General terms of sale
1. All our quotations are subject to sales and without obligation. Offers or sales notes issued by our representatives are only valid after written confirmation on our part.
2. Our invoices are payable in cash at Hagelandstraat 30, 3545 Halen unless otherwise stipulated. Any other means of payment shall not entail waiver of this clause.
3. In the event of unjustified non-payment or justified complaint on the due date of the invoice, the amount shall be increased by 10% without any notice of default, with a minimum of €25. An interest of 10% per annum on the amount due shall be due by operation of law from the due date. Without any further notice.
The non-payment on the due date of a single invoice makes up the balance due of all the other invoices, even those that are not due. Payable immediately by operation of law.

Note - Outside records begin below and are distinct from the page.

(** * get_lol_id.py: the participants of a player's active game

    A shallow embedding of the script [get_lol_id.py] and of the
    fragment of Python it runs on: text, JSON-shaped values, subscripting,
    iteration, [repr], [print], [sys.exit], and the two operations of the
    client library the script consumes.  The script is a straight line
    of effects, so it is written in a small trace-and-stop monad; the
    client library is a parameter, so that any stub or the real service
    can stand behind it.

    Taken for granted: the client library is installed, so that the
    [import] on the script's first line succeeds; standard output
    accepts the text written to it; and no signal reaches the process
    while the script's own statements run (what happens inside a call of
    the client library, an interruption included, is the call's result,
    see [result]). *)

From Stdlib Require Import List NArith ZArith Ascii String DecimalString Bool Lia.
Import ListNotations.

Set Warnings "-register-all".

Local Open Scope N_scope.

(** ** Text *)

(** A Python [str] is a sequence of Unicode code points. *)
Definition codepoint := N.
Definition str := list codepoint.

(** Source literals are ASCII; [lit] reads one off a Rocq string. *)
Definition lit (s : string) : str := map N_of_ascii (list_ascii_of_string s).

Definition str_eq_dec : forall a b : str, {a = b} + {a <> b} :=
  list_eq_dec N.eq_dec.

Fixpoint join (sep : str) (parts : list str) : str :=
  match parts with
  | [] => []
  | [p] => p
  | p :: rest => p ++ sep ++ join sep rest
  end.

(** ** Values *)

(** What the client library hands back is decoded JSON: [None], booleans,
    integers, floats, strings, lists and dicts with string keys.  A dict
    keeps its items in insertion order, which is the order [repr] and
    iteration use; it is the list of its items, looked up from the front.
    The script never computes with a float, it can only print one, so a
    float is carried by the text [repr] gives for it. *)
Inductive value : Type :=
| VNone
| VBool (b : bool)
| VInt (z : Z)
| VFloat (shown : str)
| VStr (s : str)
| VList (items : list value)
| VDict (items : list (str * value)).

(** ** Exceptions and results *)

(** The errors that can travel through the script, all of them
    exceptions that derive from [Exception]: the three the interpreter
    raises for the script's own subscripts, and the errors of the client
    library (an API error for a rejected credential or a player who is
    not in a game, a [ValueError], a connection error), kept as the
    exception's class name and its message. *)
Inductive exn : Type :=
| KeyError (key : str)
| TypeError
| IndexError
| LibraryError (class_name message : str).

(** An evaluation returns, raises an error, or leaves the interpreter
    otherwise: a call into the client library can raise [SystemExit] or
    be cut short by [KeyboardInterrupt], which are no errors.  The script
    catches neither, so all that is kept of such an ending is what the
    interpreter makes of it: the exit status, and the text written to
    standard error (none for [SystemExit] with an integer code). *)
Inductive result (A : Type) : Type :=
| Ok (a : A)
| Raise (e : exn)
| Leave (exit_code : Z) (report : str).
Arguments Ok {A} a.
Arguments Raise {A} e.
Arguments Leave {A} exit_code report.
Lemma non_image_upload_rejected_witness :
  let req := Request (JObj [("password", JStr "noblesrhyl1121")])
               (Some (Upload "notes.pdf" "application/pdf" "%PDF-1.4")) in
  let w := World ∅ ∅ 1000000000000 in
  admin_upload_gallery None (fun _ _ => Some false) 7 req w = (Ok RejectedUpload, w)
  ∧ admin_upload_hero None req w = (Ok RejectedUpload, w).
Proof.
  exact (non_image_upload_rejected None (fun _ _ => Some false) 7
           (Request (JObj [("password", JStr "noblesrhyl1121")])
              (Some (Upload "notes.pdf" "application/pdf" "%PDF-1.4")))
           (Upload "notes.pdf" "application/pdf" "%PDF-1.4")
           (World ∅ ∅ 1000000000000) eq_refl eq_refl).
Defined.

(** ** All or nothing *)

(** What does hold of every upload. Either route always answers. When it
    answers 200 the payload lies on the disk under the name recorded in the
    document the route has written (the entry appended to the gallery, or the
    new hero record), and the other documents are as before. With any other
    answer the three documents are exactly as before the request. When the
    write of an accepted image fails, the answer is the storage error, given
    to [next], and the world is unchanged: the handler that records the file
    never runs. *)
Lemma uploads_commit_or_keep_metadata (env : option string)
    (cge : json → Z → option bool) (rnd : Z) (req : request) (w : world) :
  (∃ o w',
     admin_upload_gallery env cge rnd req w = (Ok o, w')
     ∧ (committed o = false → metadata w' = metadata w)
     ∧ (committed o = true →
        ∃ f props l description,
          let name := gallery_name rnd f w in
          let path := Path.join GALLERY_UPLOADS_DIR name in
          let entry :=
            image_entry (StoredFile name path (originalname f)) description (clock w) in
          image req = Some f
          ∧ o = Sent 200 (JObj [("success", JBool true); ("image", entry)])
          ∧ files w' !! path = Some (Opaque (payload f))
          ∧ readGallery w = (Ok (JObj props), w)
          ∧ JS.lookup "images" props = Some (JArr l)
          ∧ files w' !! GALLERY_FILE
            = Some (Document (JObj (JS.assign "images" (JArr (l ++ [entry])) props)))
          ∧ files w' !! DATA_FILE = files w !! DATA_FILE
          ∧ files w' !! HERO_BG_FILE = files w !! HERO_BG_FILE)
     ∧ (∀ f, image req = Some f →
          String.prefix "image/" (mimetype f) = true →
          Path.join GALLERY_UPLOADS_DIR (gallery_name rnd f w) ∈ faulty w →
          o = StorageError (EIO (Path.join GALLERY_UPLOADS_DIR (gallery_name rnd f w)))
          ∧ w' = w))
  ∧ (∃ o w',
       admin_upload_hero env req w = (Ok o, w')
       ∧ (committed o = false → metadata w' = metadata w)
       ∧ (committed o = true →
          ∃ f,
            let name := hero_name f in
            let path := Path.join HERO_UPLOADS_DIR name in
            let record :=
              hero_record (StoredFile name path (originalname f)) (clock w) in
            image req = Some f
            ∧ o = Sent 200 (JObj [("success", JBool true); ("hero", record)])
            ∧ files w' !! path = Some (Opaque (payload f))
            ∧ files w' !! HERO_BG_FILE = Some (Document record)
            ∧ files w' !! DATA_FILE = files w !! DATA_FILE
            ∧ files w' !! GALLERY_FILE = files w !! GALLERY_FILE)
       ∧ (∀ f, image req = Some f →
            String.prefix "image/" (mimetype f) = true →
            Path.join HERO_UPLOADS_DIR (hero_name f) ∈ faulty w →
            o = StorageError (EIO (Path.join HERO_UPLOADS_DIR (hero_name f)))
            ∧ w' = w)).
Proof.
  split.
  { destruct (gallery_route_cases env cge rnd req w) as (o & w' & Hrun & Hcases).
    exists o, w'. split; [exact Hrun |].
    destruct Hcases as [(e & -> & Heff) | [[Heff Hc] | (sf & w1 & Heff & Hh)]].
    - inversion Heff as [| f message Hf Hfilter | f Hf Hfilter Hbad
                         | f Hf Hfilter Hgood Hsize |]; subst; simpl.
      + split; [done |]. split; [done |]. intros f' Hf' Hmime _.
        rewrite Hf in Hf'. injection Hf' as <-.
        apply image_only_accepts in Hmime. simpl in Hfilter. congruence.
      + split; [done |]. split; [done |]. intros f' Hf' _ _.
        rewrite Hf in Hf'. by injection Hf' as <-.
      + split; [intros _; apply metadata_delete_upload; by left |].
        split; [done |]. intros f' Hf' _ Hbad.
        rewrite Hf in Hf'. injection Hf' as <-. done.
    - inversion Heff as [Hf | | | |]; subst.
      split; [done |]. split; [congruence |]. intros f Hf'. congruence.
    - inversion Heff as [| | | |f Hf Hfilter Hgood Hsize path]; subst. simpl in *.
      assert (Hdocs := upload_path_not_document GALLERY_UPLOADS_DIR
                         (gallery_name rnd f w) (or_introl eq_refl)).
      destruct Hdocs as (Hd1 & Hd2 & Hd3).
      split; [| split].
      + intros Hc. inversion Hh as [o' Hc' | | props l description Hg Himg Hlen Hok entry]; subst.
        * apply metadata_insert_upload. by left.
        * rewrite with_files_twice. simpl. rewrite delete_insert_eq.
          apply metadata_delete_upload. by left.
        * done.
      + intros Hc. inversion Hh as [o' Hc' | | props l description Hg Himg Hlen Hok entry]; subst.
        * congruence.
        * done.
        * exists f, props, l, description. simpl.
          rewrite stored_insert_ne, with_files_same in Hg by done.
          split; [done |]. split; [done |].
          split; [by rewrite lookup_insert_ne, lookup_insert_eq |].
          split; [by rewrite readGallery_run, Hg |].
          split; [done |].
          split; [by rewrite lookup_insert_eq |].
          by rewrite !lookup_insert_ne.
      + intros f' Hf' _ Hbad. rewrite Hf in Hf'. injection Hf' as <-. done.
  }
  { destruct (hero_route_cases env req w) as (o & w' & Hrun & Hcases).
    exists o, w'. split; [exact Hrun |].
    destruct Hcases as [(e & -> & Heff) | [[Heff Hc] | (sf & w1 & Heff & Hh)]].
    - inversion Heff as [| f message Hf Hfilter | f Hf Hfilter Hbad
                         | f Hf Hfilter Hgood Hsize |]; subst; simpl.
      + split; [done |]. split; [done |]. intros f' Hf' Hmime _.
        rewrite Hf in Hf'. injection Hf' as <-.
        apply image_only_accepts in Hmime. simpl in Hfilter. congruence.
      + split; [done |]. split; [done |]. intros f' Hf' _ _.
        rewrite Hf in Hf'. by injection Hf' as <-.
      + split; [intros _; apply metadata_delete_upload; by right |].
        split; [done |]. intros f' Hf' _ Hbad.
        rewrite Hf in Hf'. injection Hf' as <-. done.
    - inversion Heff as [Hf | | | |]; subst.
      split; [done |]. split; [congruence |]. intros f Hf'. congruence.
    - inversion Heff as [| | | |f Hf Hfilter Hgood Hsize path]; subst. simpl in *.
      assert (Hdocs := upload_path_not_document HERO_UPLOADS_DIR
                         (hero_name f) (or_intror eq_refl)).
      destruct Hdocs as (Hd1 & Hd2 & Hd3).
      split; [| split].
      + intros Hc. inversion Hh as [o' Hc' | Hok record]; subst.
        * apply metadata_insert_upload. by right.
        * done.
      + intros Hc. inversion Hh as [o' Hc' | Hok record]; subst.
        * congruence.
        * exists f. simpl.
          split; [done |]. split; [done |].
          split; [by rewrite lookup_insert_ne, lookup_insert_eq |].
          split; [by rewrite lookup_insert_eq |].
          assert (HERO_BG_FILE ≠ DATA_FILE ∧ HERO_BG_FILE ≠ GALLERY_FILE) as [? ?] by done.
          by rewrite !lookup_insert_ne.
      + intros f' Hf' _ Hbad. rewrite Hf in Hf'. injection Hf' as <-. done.
  }
Qed.

(** C8. A refused upload is not undone. Multer has stored the file by the
    time the handler refuses the request, and of the refusals only the one
    for a full gallery removes it again. With a wrong password the hero
    route answers 401 and leaves the hero record as it was, yet the image
    that record names now holds the bytes of the refused upload; the gallery
    route answers 401 and leaves the file on the disk with no entry for it.
    The request refused on a full gallery, next to them, leaves no file. *)
Theorem refused_upload_is_not_undone :
  let guess :=
    Request (JObj [("password", JStr "guess")])
      (Some (Upload "intruder.jpg" "image/jpeg" "SECOND")) in
  let image := "uploads/hero/hero-background.jpg" in
  let record := hero_record (StoredFile "hero-background.jpg" image "field.jpg") 1000 in
  let w := World {[ HERO_BG_FILE := Document record; image := Opaque "FIRST" ]} ∅ 5000 in
  (∃ w',
     admin_upload_hero None guess w = (Ok Unauthorized, w')
     ∧ readHeroBackground w = (Ok record, w)
     ∧ readHeroBackground w' = (Ok record, w')
     ∧ files w !! image = Some (Opaque "FIRST")
     ∧ files w' !! image = Some (Opaque "SECOND"))
  ∧ (∃ w',
       admin_upload_gallery None (fun _ _ => Some false) 42 guess (World ∅ ∅ 5000)
       = (Ok Unauthorized, w')
       ∧ readGallery w' = (Ok (JObj [("images", JArr [])]), w')
       ∧ files w' !! "uploads/gallery/gallery-5000-42.jpg" = Some (Opaque "SECOND"))
  ∧ (∃ w',
       admin_upload_gallery None (fun _ _ => Some false) 42 sale_request full_world
       = (Ok GalleryFull, w')
       ∧ files w' !! "uploads/gallery/gallery-1000000000000-42.jpg" = None).
Proof.
  split; [| split].
  - eexists. split; [vm_compute; reflexivity |].
    repeat split; vm_compute; reflexivity.
  - eexists. split; [vm_compute; reflexivity |].
    split; vm_compute; reflexivity.
  - eexists. split; [vm_compute; reflexivity |].
    vm_compute; reflexivity.
Qed.

(** ** An accepted upload, step by step *)

Lemma single_stores m req f name w :
  image req = Some f →
  fileFilter m f = Accept →
  filename (storage m) f w = (Ok name, w) →
  Path.join (destination (storage m)) name ∉ faulty w →
  Z.of_nat (String.length (payload f)) ≤ limits_fileSize m →
  single m req w
  = (Ok (inr (Some (StoredFile name (Path.join (destination (storage m)) name)
                      (originalname f)))),
     with_files (<[Path.join (destination (storage m)) name := Opaque (payload f)]> (files w)) w).
Proof.
  intros Hf Hfilter Hname Hgood Hsize.
  unfold single. rewrite Hf, Hfilter. simpl. rewrite Hname.
  rewrite writeFile_done by done.
  apply Z.ltb_ge in Hsize. by rewrite Hsize.
Qed.
Lemma predict_eq (name : string) (x : PredictInput) (shm : bool) (w : World St) :
  predict cast_float32 name x shm w =
  match predict_body cast_float32 name x shm w with
  | (Ret y, w') => (Ret (Some y), w')
  | (Raise e, w') => (Ret None, log_exn e w')
  end.
Proof.
  unfold predict. rewrite try_print_None. unfold bind.
  destruct (predict_body cast_float32 name x shm w) as [[y|e] w']; reflexivity.
Qed.
(** Every branch of the client's code is a case on an outcome. *)
Ltac case_outcomes :=
  repeat match goal with
         | |- context [match ?o with Ret _ => _ | Raise _ => _ end] =>
             destruct o eqn:?; simpl
         | |- context [match ?o with Some _ => _ | None => _ end] =>
             destruct o eqn:?; simpl
         | |- context [let '(_, _) := ?p in _] => destruct p eqn:?; simpl
         | |- context [match ?p with (_, _) => _ end] => destruct p eqn:?; simpl
         end.

(** The remote calls [predict] adds to the log: one [ListModels], then
    at most one [Predict] for the model named. *)
Lemma predict_calls (name : string) (x : PredictInput) (shm : bool) (w : World St) :
  rpc_log (snd (predict cast_float32 name x shm w)) = rpc_log w ++ [CallListModels]
  \/ exists t,
      rpc_log (snd (predict cast_float32 name x shm w)) =
      rpc_log w ++ [CallListModels; CallPredict (mkPredictRequest name [t])].
Proof.
  rewrite predict_eq. unfold predict_body, bind. rewrite list_models_eq.
  destruct (ListModels (agent_state w)) as [[resp|e] s1]; simpl; [|now left].
  destruct (models_dict (lm_models resp) !! name) as [io|]; simpl; [|now left].
  unfold lift.
  destruct (index0 (io_in io)) as [meta|e]; simpl; [|now left].
  destruct (request_data cast_float32 x shm) as [data|e]; simpl; [|now left].
  rewrite rpc_eq.
  right. exists (mkTensor (request_metadata meta) data).
  case_outcomes; rewrite <- app_assoc; reflexivity.
Qed.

If our confidence in the creditworthiness of the buyer is shaken by acts of judicial execution against the buyer and/or demonstrable other events, which question and/or make impossible the confidence in the proper execution of the commitments entered into by the buyer, we reserve the right, even if the goods have already been dispatched in whole or in part, to suspend all or part of the order and to demand suitable guarantees from the buyer. If the buyer refuses to accept this, we reserve the right to cancel all or part of the order. All this is without prejudice to our rights to all damages and interest.
The drawing and/or acceptance of bills of exchange or other negotiable documents does not imply novation and does not constitute a deviation from the conditions of sale.
4. If the buyer fails to perform his obligations, the sale may be dissolved by operation of law and without notice of default, without prejudice to our rights to all damages and interest. The expression of our will by registered letter will suffice for this purpose.
5. The delivery of the goods takes place at the moment that they are delivered at the agreed place or accepted by the buyer. If the buyer fails to collect the goods or refuses to accept them, they shall remain stored at his risk in our warehouses from the time of the notice of default by registered letter.
6. The goods, even shipped free of freight charge, are transported at the buyer's risk. We decline all liability for accidents during transport, as well as for delays in shipping by rail or other means of transport.
7. No complaint by the buyer regarding quality, quantity or visible defects will be considered if it is not made in writing within 48 hours after delivery. Non-conformity of the number of items must be reported at the time of delivery.
8. In the event of a well-founded complaint, our liability is limited to the replacement of the non-conforming goods, to the exclusion of any compensation.
9. The delivery times mentioned in our confirmation letters are given by way of information only and do not bind us, unless the contrary is expressly stipulated in the contract. Under no circumstances may the purchaser invoke these time limits to claim compensation.
10. For imported wood sold in English sizes, the conversion into metric sizes shall take place in accordance with the usage written down in the General Terms of Sale of Antwerp.
11. Our general terms of sale form an integral part of the contract of sale, unless the buyer has disputed them at the time the contract was concluded.
12. Clause of assignment of claim: in the event that the buyer resells the goods belonging to the seller, even if processed, he shall henceforth assign to the seller all claims resulting from this resale.
13. Retention of title clause:
The goods remain the property of the seller until full payment of the price. All risks are borne by the buyer. The advances paid continue to be acquired by the seller as compensation for possible losses on resale.
14. In the event of a dispute, only the courts of the place where the registered office of Brems Doors / Brems Services is located shall have jurisdiction.